(** * The vectorized hash-join operator: build / probe orchestration

    A shallow embedding of [src/execution/operator/join/physical_hash_join.cpp]
    (class [PhysicalHashJoin]): the constructor, [GetGlobalState],
    [GetLocalSinkState], [Sink], [ProbeHashTable] and [GetChunkInternal].

    The hash table, the scan structure, the expression executor, the data
    chunk container and the probe-side child operator are collaborators whose
    code is outside this file's scope: they appear as the fields of a class
    (or as section variables) and are only assumed to have the signature with
    which the operator calls them.

    Two further modules embed [PhysicalIndexScan::_GetChunk]
    ([src/execution/operator/scan/physical_index_scan.cpp]) and
    [Binder::Bind(InsertStatement &)]
    ([src/planner/binder/statement/bind_insert.cpp]) in the same way. *)

From Stdlib Require Import List Arith Lia Bool Permutation String.
From stdpp Require Import base decidable list gmap strings.
From Equations Require Import Equations.
Import ListNotations.

(** ** Join types

    Modelled from the spec: the enum [JoinType] is declared in a header that is
    not part of the sources at hand; the operator distinguishes the join kinds
    listed in the specification (inner, left, full outer, semi, anti, mark). *)
Inductive JoinType : Set :=
| INNER | LEFT | OUTER | SEMI | ANTI | MARK.

#[global] Instance JoinType_eq_dec : EqDecision JoinType.
Proof. solve_decision. Defined.

(** [inspect] keeps the equation of a scrutinee when a loop is defined by
    well-founded recursion on the outcome of its body. *)
Definition inspect {A : Type} (a : A) : {b : A | a = b} := exist _ a eq_refl.

(** * Build side: construction, [GetGlobalState], [GetLocalSinkState], [Sink] *)
Module BuildSide.

(** The types the build side works with, whose declarations are outside the
    sources at hand. *)
Class Types : Type := {
  (** the values a column vector holds *)
  Value : Type;
  LogicalType : Type;
  (** a bound expression, with its [return_type] *)
  Expression : Type;
  return_type : Expression -> LogicalType;
  (** an aggregate function, with its [return_type] *)
  AggregateFunction : Type;
  aggregate_return_type : AggregateFunction -> LogicalType;
  (** [CountStarFun::GetFunction()] and [CountFun::GetFunction()] *)
  CountStarFun_GetFunction : AggregateFunction;
  CountFun_GetFunction : AggregateFunction;
  (** the rows a [JoinHashTable] holds *)
  Entries : Type;
  no_entries : Entries;
  (** [JoinHTScanState], and the value its default constructor gives *)
  JoinHTScanState : Type;
  JoinHTScanState_new : JoinHTScanState;
}.

(** How a construction ends. *)
Inductive Construction (A : Type) : Type :=
| Constructed (a : A)
| AssertionFailed
| IndexOutOfRange.
Arguments Constructed {A} a.
Arguments AssertionFailed {A}.
Arguments IndexOutOfRange {A}.

Section Operator.
Context `{T : Types}.

(** [JoinCondition]: the probe-side and the build-side expression. *)
Record JoinCondition : Type := {
  left : Expression;
  right : Expression;
}.

(** A child operator, as far as the constructor looks at it: [GetTypes()]. *)
Record PhysicalOperator : Type := {
  GetTypes : list LogicalType;
}.

(** The members of [PhysicalHashJoin]. *)
Record PhysicalHashJoin : Type := {
  types : list LogicalType;
  children : list PhysicalOperator;
  conditions : list JoinCondition;
  join_type : JoinType;
  right_projection_map : list nat;
  condition_types : list LogicalType;
  build_types : list LogicalType;
  delim_types : list LogicalType;
}.

(** Modelled from the spec: [LogicalOperator::MapTypes] is not part of the
    sources at hand.  The right projection map is an "ordered sequence of
    column indices selecting which build-side columns become the payload;
    absent (empty) means use the entire build-side batch as payload".  An index
    outside the child's columns has no type to select. *)
Definition MapTypes (child_types : list LogicalType) (projection_map : list nat)
    : option (list LogicalType) :=
  match projection_map with
  | [] => Some child_types
  | _ => mapM (fun index => child_types !! index) projection_map
  end.
(** The methods MarshalJSON and UnmarshalJSON of [time.Time]: a document or
    the message of an error. *)
Class TimeJSON : Type := {
  Time_MarshalJSON : time.Time -> Value + string;
  Time_UnmarshalJSON : Value -> time.Time + string
}.

(** Reading a member into a field whose type has its own decoding; null
    leaves the field as it is. *)
Definition unmarshal_with {A : Type} (dec : Value -> A + string) (v : Value) (old : A)
  : A + string :=
  match v with
  | JNull => inl old
  | _ => dec v
  end.


End json.

(** ** Package balance *)
Module balance.

Import time.

Definition ErrEmptyBalancesMessage : string := "empty Balances".
Definition ErrNoBalances : string := "no Balances".

Record Balance : Type := mkBalance {
  Date : Time;
  Amount : Z     (* a Go int *)
}.

(* Balance{} *)
Definition zeroBalance : Balance := mkBalance time.zero 0.

Definition Balance_Equal (b ob : Balance) : bool :=
  (Amount b =? Amount ob) && time.Equal (Date b) (Date ob).

Definition Balances : Type := list Balance.

(* bs[i], for an index the loops below keep within range *)
Definition index (bs : Balances) (i : nat) : Balance := nth i bs zeroBalance.

Section Queries.

Context {R : Type} `{json.TimeJSON}.

(* the body of the loop of Earliest *)
Definition Earliest_step (e b : Balance) : Balance :=
  if Before (Date b) (Date e) then b else e.

Definition Earliest (bs : Balances) : Balance * option (error R) :=
  match bs with
  | [] => (zeroBalance, Some (errorString ErrEmptyBalancesMessage))
  | b0 :: _ => (fold_left Earliest_step bs b0, None)
  end.

(* the body of the loop of Latest *)
Definition Latest_step (l b : Balance) : Balance :=
  if negb (After (Date l) (Date b)) then b else l.

Definition Latest (bs : Balances) : Balance * option (error R) :=
  match bs with
  | [] => (zeroBalance, Some (errorString ErrEmptyBalancesMessage))
  | b0 :: _ => (fold_left Latest_step bs b0, None)
  end.
(** X2.  When the native path raises an exception that the [except]
    clause catches and the network path then raises too, the caller gets
    the exception of the network path; the native one is lost. *)
Theorem fallback_failure_hides_native_error env s f a st e st1 e' st2 :
  ffi_call env s f a st = (Raise e, st1) ->
  ImportError_or_AttributeError e = true ->
  call_via_http env s f a st1 = (Raise e', st2) ->
  call_service env s f a true st = (Raise e', st2).
Proof.
  intros Hffi Hcaught Hhttp.
  rewrite call_service_ffi_path, Hffi, Hcaught. exact Hhttp.
Qed.

(** X3.  The two ways [call_via_http] fails before a response is decoded.
    If the arguments cannot be serialised, the exception of the serialiser
    is raised and the server is not contacted: the world is as before.  If
    [requests.post] raises, that exception is raised: there is no second
    attempt and nothing is decoded. *)
Theorem call_via_http_errors env s f a st :
  (forall e,
     request_body env a = Raise e ->
     call_via_http env s f a st =
       (Raise e,
        mk_St (world st) (http_calls st ++ [(api_url s f, a)]) (stdout st)))
  /\ (forall body e w,
        request_body env a = Ok body ->
        requests_send env (api_url s f) body (world st) = (Raise e, w) ->
        call_via_http env s f a st =
          (Raise e,
           mk_St w (http_calls st ++ [(api_url s f, a)]) (stdout st))).
Proof.
  split.
  - intros e Hbody.
    unfold call_via_http, requests_post, record_http_call, of_outcome, bind;
      simpl.
    rewrite Hbody. reflexivity.
  - intros body e w Hbody Hsend.
    unfold call_via_http, requests_post, record_http_call, of_outcome, bind,
      extern; simpl.
    rewrite Hbody. simpl. rewrite Hsend. reflexivity.
Qed.

End RoutingCoverage.

Lemma fallback_failure_hides_native_error_witness :
  ffi_call env_both_fail "CryptoService" "batch_hash" sample_args (start [])
    = (Raise AttributeError, start [])
  /\ ImportError_or_AttributeError AttributeError = true
  /\ call_service env_both_fail "CryptoService" "batch_hash" sample_args true
       (start [])
     = (Raise JSONDecodeError,
        mk_St [] [(api_url "CryptoService" "batch_hash", sample_args)] []).
Proof.
  split; [reflexivity|]. split; [reflexivity|].
  exact (fallback_failure_hides_native_error env_both_fail "CryptoService"
           "batch_hash" sample_args (start []) AttributeError (start [])
           JSONDecodeError
           (mk_St [] [(api_url "CryptoService" "batch_hash", sample_args)] [])
           eq_refl eq_refl eq_refl).
Defined.

Lemma call_via_http_errors_witness :
  request_body env_not_installed (VList [VBytes "raw"]) = Raise TypeError
  /\ call_via_http env_not_installed "CryptoService" "hash_data"
       (VList [VBytes "raw"]) (start [])
     = (Raise TypeError,
        mk_St [] [(api_url "CryptoService" "hash_data",
                   VList [VBytes "raw"])] []).
Proof.
  split; [reflexivity|].
  exact (proj1 (call_via_http_errors env_not_installed "CryptoService"
                  "hash_data" (VList [VBytes "raw"]) (start []))
           TypeError eq_refl).
Defined.

(** ** The URL of a service function *)

Lemma slash_split (s s' f f' : string) :
  no_slash s = true ->
  no_slash s' = true ->
  (s ++ "/" ++ f)%string = (s' ++ "/" ++ f')%string ->
  s = s' /\ f = f'.
Proof.
  revert s'. induction s as [|c s IH]; intros s' Hs Hs' Heq.
  - destruct s' as [|c' s']; simpl in Heq.
    + injection Heq as ->. split; reflexivity.
    + injection Heq as <- _. simpl in Hs'. discriminate Hs'.
  - destruct s' as [|c' s']; simpl in Heq.
    + injection Heq as -> _. simpl in Hs. discriminate Hs.
    + injection Heq as -> Heq. simpl in Hs, Hs'.
      apply andb_prop in Hs as [_ Hs]. apply andb_prop in Hs' as [_ Hs'].
      destruct (IH s' Hs Hs' Heq) as [-> ->]. split; reflexivity.
Qed.

(** X4.  [api_url] does not escape the names it puts in the path: a slash
    in a name moves the border between the service and the function, so
    two different pairs of names are sent to the same URL. *)
Theorem api_url_slash_collision (a b c : string) :
  api_url (a ++ "/" ++ b) c = api_url a (b ++ "/" ++ c).
Proof.
  unfold api_url. f_equal.
  induction a as [|x a IH]; [reflexivity|].
  simpl. f_equal. exact IH.
Qed.

(** X5.  For service names without a slash the URL determines the pair of
    names: two calls with the same URL have the same service and the same
    function. *)
Theorem api_url_injective (s f s' f' : string) :
  no_slash s = true ->
  no_slash s' = true ->
  api_url s f = api_url s' f' ->
  s = s' /\ f = f'.
Proof.
  intros Hs Hs' Heq. unfold api_url in Heq. simpl in Heq.
  repeat (injection Heq as Heq).
  exact (slash_split s s' f f' Hs Hs' Heq).
Qed.

Lemma api_url_injective_witness :
  no_slash "CryptoService" = true
  /\ api_url "CryptoService" "hash_data" = api_url "CryptoService" "hash_data"
  /\ "CryptoService" = "CryptoService" /\ "hash_data" = "hash_data".
Proof.
  split; [reflexivity|]. split; [reflexivity|].
  exact (api_url_injective "CryptoService" "hash_data" "CryptoService"
           "hash_data" eq_refl eq_refl eq_refl).
Defined.

(** ** Further properties of the timing harness *)

Section BenchmarkCoverage.
Context {W F : Type} `{PyFloat F}.
Implicit Types (env : Env W F) (st : St W F) (data : string) (n : Z).

(** The requests of the HTTP loop: one per iteration started, all alike. *)
Lemma http_loop_calls env data k st :
  exists j,
    (j <= k)%nat
    /\ http_calls (snd (for_range k (http_iteration env data) st))
       = http_calls st
         ++ repeat (api_url "CryptoService" "hash_data", VList [VStr data]) j
    /\ (fst (for_range k (http_iteration env data) st) = Ok tt -> j = k).
Proof.
  revert st. induction k as [|k IH]; intros st.
  - exists O. simpl. rewrite app_nil_r. repeat split. lia.
  - simpl for_range. unfold bind.
    pose proof (call_via_http_frame env "CryptoService" "hash_data"
                  (VList [VStr (decode data)]) st) as [Hc _].
    fold (http_iteration env data) in Hc.
    destruct (http_iteration env data st) as [[v|e] st1]; simpl in Hc.
    + destruct (IH st1) as (j & Hj & Hcalls & Hdone).
      exists (S j). split; [lia|]. split.
      * rewrite Hcalls, Hc, <- app_assoc. reflexivity.
      * intros Hok. rewrite (Hdone Hok). reflexivity.
    + exists 1%nat. simpl. split; [lia|]. split; [exact Hc|].
      intros Habs. discriminate Habs.
Qed.

(** Lines 75-83 make no request. *)
Lemma ffi_benchmark_calls env n data st :
  http_calls (snd (ffi_benchmark env n data st)) = http_calls st.
Proof.
  rewrite ffi_benchmark_unfold.
  destruct (time_time env (world st)) as [t0 w1].
  pose proof (ffi_loop_frame env data (Z.to_nat n)
                (mk_St w1 (http_calls st) (stdout st))) as [Hc _].
  destruct (for_range (Z.to_nat n) (ffi_iteration env data)
              (mk_St w1 (http_calls st) (stdout st))) as [[u|e] s2];
    simpl in Hc.
  - destruct (time_time env (world s2)) as [t1 w3]. cbv zeta.
    destruct (float_is_zero (float_sub t1 t0)); exact Hc.
  - destruct (isinstance e "ImportError"); exact Hc.
Qed.

(** A [try] statement of lines 75-83 that raises has printed nothing. *)
Lemma ffi_benchmark_raise_stdout env n data st e s1 :
  ffi_benchmark env n data st = (Raise e, s1) -> stdout s1 = stdout st.
Proof.
  rewrite ffi_benchmark_unfold.
  destruct (time_time env (world st)) as [t0 w1].
  pose proof (ffi_loop_frame env data (Z.to_nat n)
                (mk_St w1 (http_calls st) (stdout st))) as [_ Ho].
  destruct (for_range (Z.to_nat n) (ffi_iteration env data)
              (mk_St w1 (http_calls st) (stdout st))) as [[u|e0] s2];
    simpl in Ho.
  - destruct (time_time env (world s2)) as [t1 w3]. cbv zeta.
    destruct (float_is_zero (float_sub t1 t0)); intros Hrun;
      [|discriminate Hrun].
    injection Hrun as _ <-. exact Ho.
  - destruct (isinstance e0 "ImportError"); intros Hrun;
      [discriminate Hrun|].
    injection Hrun as _ <-. exact Ho.
Qed.

(** Lines 86-90 that raise have printed nothing. *)
Lemma http_benchmark_raise_stdout env n data st e s1 :
  http_benchmark env n data st = (Raise e, s1) -> stdout s1 = stdout st.
Proof.
  rewrite http_benchmark_unfold.
  destruct (time_time env (world st)) as [t0 w1].
  pose proof (http_loop_frame env data (Z.to_nat n)
                (mk_St w1 (http_calls st) (stdout st))) as Ho.
  destruct (for_range (Z.to_nat n) (http_iteration env data)
              (mk_St w1 (http_calls st) (stdout st))) as [[u|e0] s2];
    simpl in Ho.
  - destruct (time_time env (world s2)) as [t1 w3]. cbv zeta.
    destruct (float_is_zero (float_sub t1 t0)); intros Hrun;
      [|discriminate Hrun].
    injection Hrun as _ <-. exact Ho.
  - intros Hrun. injection Hrun as _ <-. exact Ho.
Qed.

(** The requests of lines 86-90. *)
Lemma http_benchmark_calls env n data st :
  exists j,
    (j <= Z.to_nat n)%nat
    /\ http_calls (snd (http_benchmark env n data st))
       = http_calls st
         ++ repeat (api_url "CryptoService" "hash_data", VList [VStr data]) j
    /\ (forall t, fst (http_benchmark env n data st) = Ok t -> j = Z.to_nat n).
Proof.
  rewrite http_benchmark_unfold.
  destruct (time_time env (world st)) as [t0 w1].
  destruct (http_loop_calls env data (Z.to_nat n)
              (mk_St w1 (http_calls st) (stdout st)))
    as (j & Hj & Hcalls & Hdone).
  exists j. split; [exact Hj|].
  destruct (for_range (Z.to_nat n) (http_iteration env data)
              (mk_St w1 (http_calls st) (stdout st))) as [[[]|e] s2];
    simpl in Hcalls, Hdone.
  - destruct (time_time env (world s2)) as [t1 w3]. cbv zeta.
    destruct (float_is_zero (float_sub t1 t0)); simpl;
      (split; [exact Hcalls | intros t _; exact (Hdone eq_refl)]).
  - simpl. split; [exact Hcalls|]. intros t Habs. discriminate Habs.
Qed.

(** Lines 92-94 make no request. *)
Lemma report_speedup_calls (ffi_time : option F) (http_time : F) st :
  http_calls (snd (report_speedup ffi_time http_time st)) = http_calls st.
Proof.
  unfold report_speedup, ret.
  destruct ffi_time as [t|]; [|reflexivity].
  destruct (truthy t); [|reflexivity].
  unfold bind, of_outcome, print, truediv.
  destruct (float_is_zero t); reflexivity.
Qed.

(** X6.  [benchmark_ffi_vs_http] makes at most 10000 requests, all of them
    to [http://localhost:3000/api/CryptoService/hash_data] with the decoded
    payload as the only argument; a run that completes makes exactly
    10000.  The FFI loop makes none. *)
Theorem benchmark_requests env st :
  exists j,
    (j <= Z.to_nat 10000)%nat
    /\ http_calls (snd (benchmark_ffi_vs_http env st))
       = http_calls st
         ++ repeat (api_url "CryptoService" "hash_data",
                    VList [VStr test_data]) j
    /\ (fst (benchmark_ffi_vs_http env st) = Ok tt -> j = Z.to_nat 10000).
Proof.
  unfold benchmark_ffi_vs_http, benchmark, bind. fold test_data.
  pose proof (ffi_benchmark_calls env 10000 test_data st) as Hffi.
  destruct (ffi_benchmark env 10000 test_data st) as [[r|e] s1];
    simpl in Hffi.
  - destruct (http_benchmark_calls env 10000 test_data s1)
      as (j & Hj & Hcalls & Hdone).
    exists j. split; [exact Hj|].
    destruct (http_benchmark env 10000 test_data s1) as [[t2|e] s2];
      simpl in Hcalls, Hdone.
    + rewrite report_speedup_calls, Hcalls, Hffi.
      split; [reflexivity|]. intros _. exact (Hdone t2 eq_refl).
    + simpl. rewrite Hcalls, Hffi. split; [reflexivity|].
      intros Habs. discriminate Habs.
  - exists O. simpl. rewrite app_nil_r. split; [lia|].
    split; [exact Hffi|]. intros Habs. discriminate Habs.
Qed.

(** X7.  A run of [benchmark_ffi_vs_http] that completes has printed one
    of two reports: "FFI not available" and the HTTP sample, or the FFI
    sample, the HTTP sample and the speedup.  Each throughput is
    [10000 / elapsed] for an elapsed time that is not zero, the speedup is
    [http_time / ffi_time], and it is printed whenever the FFI sample is:
    the test [if ffi_time:] never skips it. *)
Theorem completed_benchmark_output env st st' :
  benchmark_ffi_vs_http env st = (Ok tt, st') ->
  (exists t2,
     float_is_zero t2 = false
     /\ stdout st' =
        stdout st ++ [FFI_not_available;
                      HTTP_line t2 (float_div (float_of_int 10000) t2)])
  \/ (exists t1 t2,
        float_is_zero t1 = false /\ float_is_zero t2 = false
        /\ stdout st' =
           stdout st ++ [FFI_line t1 (float_div (float_of_int 10000) t1);
                         HTTP_line t2 (float_div (float_of_int 10000) t2);
                         Speedup_line (float_div t2 t1)]).
Proof.
  intros Hrun. unfold benchmark_ffi_vs_http in Hrun.
  exact (benchmark_report env _ _ st st' Hrun).
Qed.
(** * BUSE: the NBD dispatch loop and session set-up of [buse.c]

    A shallow embedding of [buse.c]: the byte-order helpers, [read_all] and
    [write_all], the signal handler [disconnect_nbd], the dispatch loop
    [serve_nbd] and the session orchestrator [buse_main], followed by the
    properties of the wire protocol that the program is expected to have.

    Integers are [Z] with the wrap-around of their C type written out; the
    bytes that travel on the socket are [list byte]; the kernel, the socket
    and the storage callbacks are explicit state. *)

From Stdlib Require Import ZArith List Lia Bool.
From coqutil Require Import Byte Word.LittleEndianList Z.bitblast.
Import ListNotations.
Local Open Scope Z_scope.

(* ===================================================================== *)
(** * Build configuration and machine integers                            *)
(* ===================================================================== *)

(** Byte order of the machine that runs the server. *)
Inductive byte_order : Type := LittleEndian | BigEndian.

(** What is fixed when [buse.c] is compiled: the host, and the
    preprocessor symbols the file tests with [#ifdef]. *)
Record build : Type := {
  host : byte_order;
  defined_WORDS_BIGENDIAN : bool;
  defined_NBD_FLAG_SEND_FLUSH : bool;
  defined_NBD_FLAG_SEND_TRIM : bool;
  defined_NBD_SET_FLAGS : bool
}.

Definition u32 (z : Z) : Z := z mod 2 ^ 32.
Definition u64 (z : Z) : Z := z mod 2 ^ 64.

(** Conversion to [int] (two's complement, 32 bits). *)
Definition to_int (z : Z) : Z := (z + 2 ^ 31) mod 2 ^ 32 - 2 ^ 31.

(** ** Objects in memory

    A 32- or 64-bit object occupies 4 or 8 bytes, least significant byte
    first on a little-endian host and last on a big-endian one. *)
Definition store (h : byte_order) (n : nat) (v : Z) : list byte :=
  match h with
  | LittleEndian => le_split n v
  | BigEndian => rev (le_split n v)
  end.

Definition load (h : byte_order) (bs : list byte) : Z :=
  match h with
  | LittleEndian => le_combine bs
  | BigEndian => le_combine (rev bs)
  end.

(** The big-endian ("network order") encoding used on the wire. *)
Definition be_bytes (n : nat) (v : Z) : list byte := rev (le_split n v).
Definition be_value (bs : list byte) : Z := le_combine (rev bs).

(** ** [htonl] and [ntohl] of <netinet/in.h>

    The C library swaps the four bytes on a little-endian host and does
    nothing on a big-endian one. *)
Definition bswap_32 (x : Z) : Z :=
  Z.lor (Z.lor (Z.shiftr (Z.land x 0xff000000) 24)
               (Z.shiftr (Z.land x 0x00ff0000) 8))
        (Z.lor (Z.shiftl (Z.land x 0x0000ff00) 8)
               (Z.shiftl (Z.land x 0x000000ff) 24)).

Definition ntohl (h : byte_order) (x : Z) : Z :=
  match h with
  | LittleEndian => bswap_32 x
  | BigEndian => x
  end.

Definition htonl (h : byte_order) (x : Z) : Z := ntohl h x.

(** ** [ntohll] (lines 42-55)

<<
    #ifdef WORDS_BIGENDIAN
    u_int64_t ntohll(u_int64_t a) { return a; }
    #else
    u_int64_t ntohll(u_int64_t a) {
      u_int32_t lo = a & 0xffffffff;
      u_int32_t hi = a >> 32U;
      lo = ntohl(lo);
      hi = ntohl(hi);
      return ((u_int64_t) lo) << 32U | hi;
    }
    #endif
    #define htonll ntohll
>> *)
Definition ntohll (b : build) (a : Z) : Z :=
  if defined_WORDS_BIGENDIAN b then a
  else
    let lo := u32 (Z.land a 0xffffffff) in
    let hi := u32 (Z.shiftr a 32) in
    let lo := ntohl (host b) lo in
    let hi := ntohl (host b) hi in
    u64 (Z.lor (u64 (Z.shiftl lo 32)) hi).

Definition htonll (b : build) (a : Z) : Z := ntohll b a.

..........

- **Task brief**: Up to and including the line with "chunk container and", output each line of the entries above exactly, starting from the first.

- **Answer for this exercise**:
(** * The vectorized hash-join operator: build / probe orchestration

    A shallow embedding of [src/execution/operator/join/physical_hash_join.cpp]
    (class [PhysicalHashJoin]): the constructor, [GetGlobalState],
    [GetLocalSinkState], [Sink], [ProbeHashTable] and [GetChunkInternal].

    The hash table, the scan structure, the expression executor, the data
    chunk container and the probe-side child operator are collaborators whose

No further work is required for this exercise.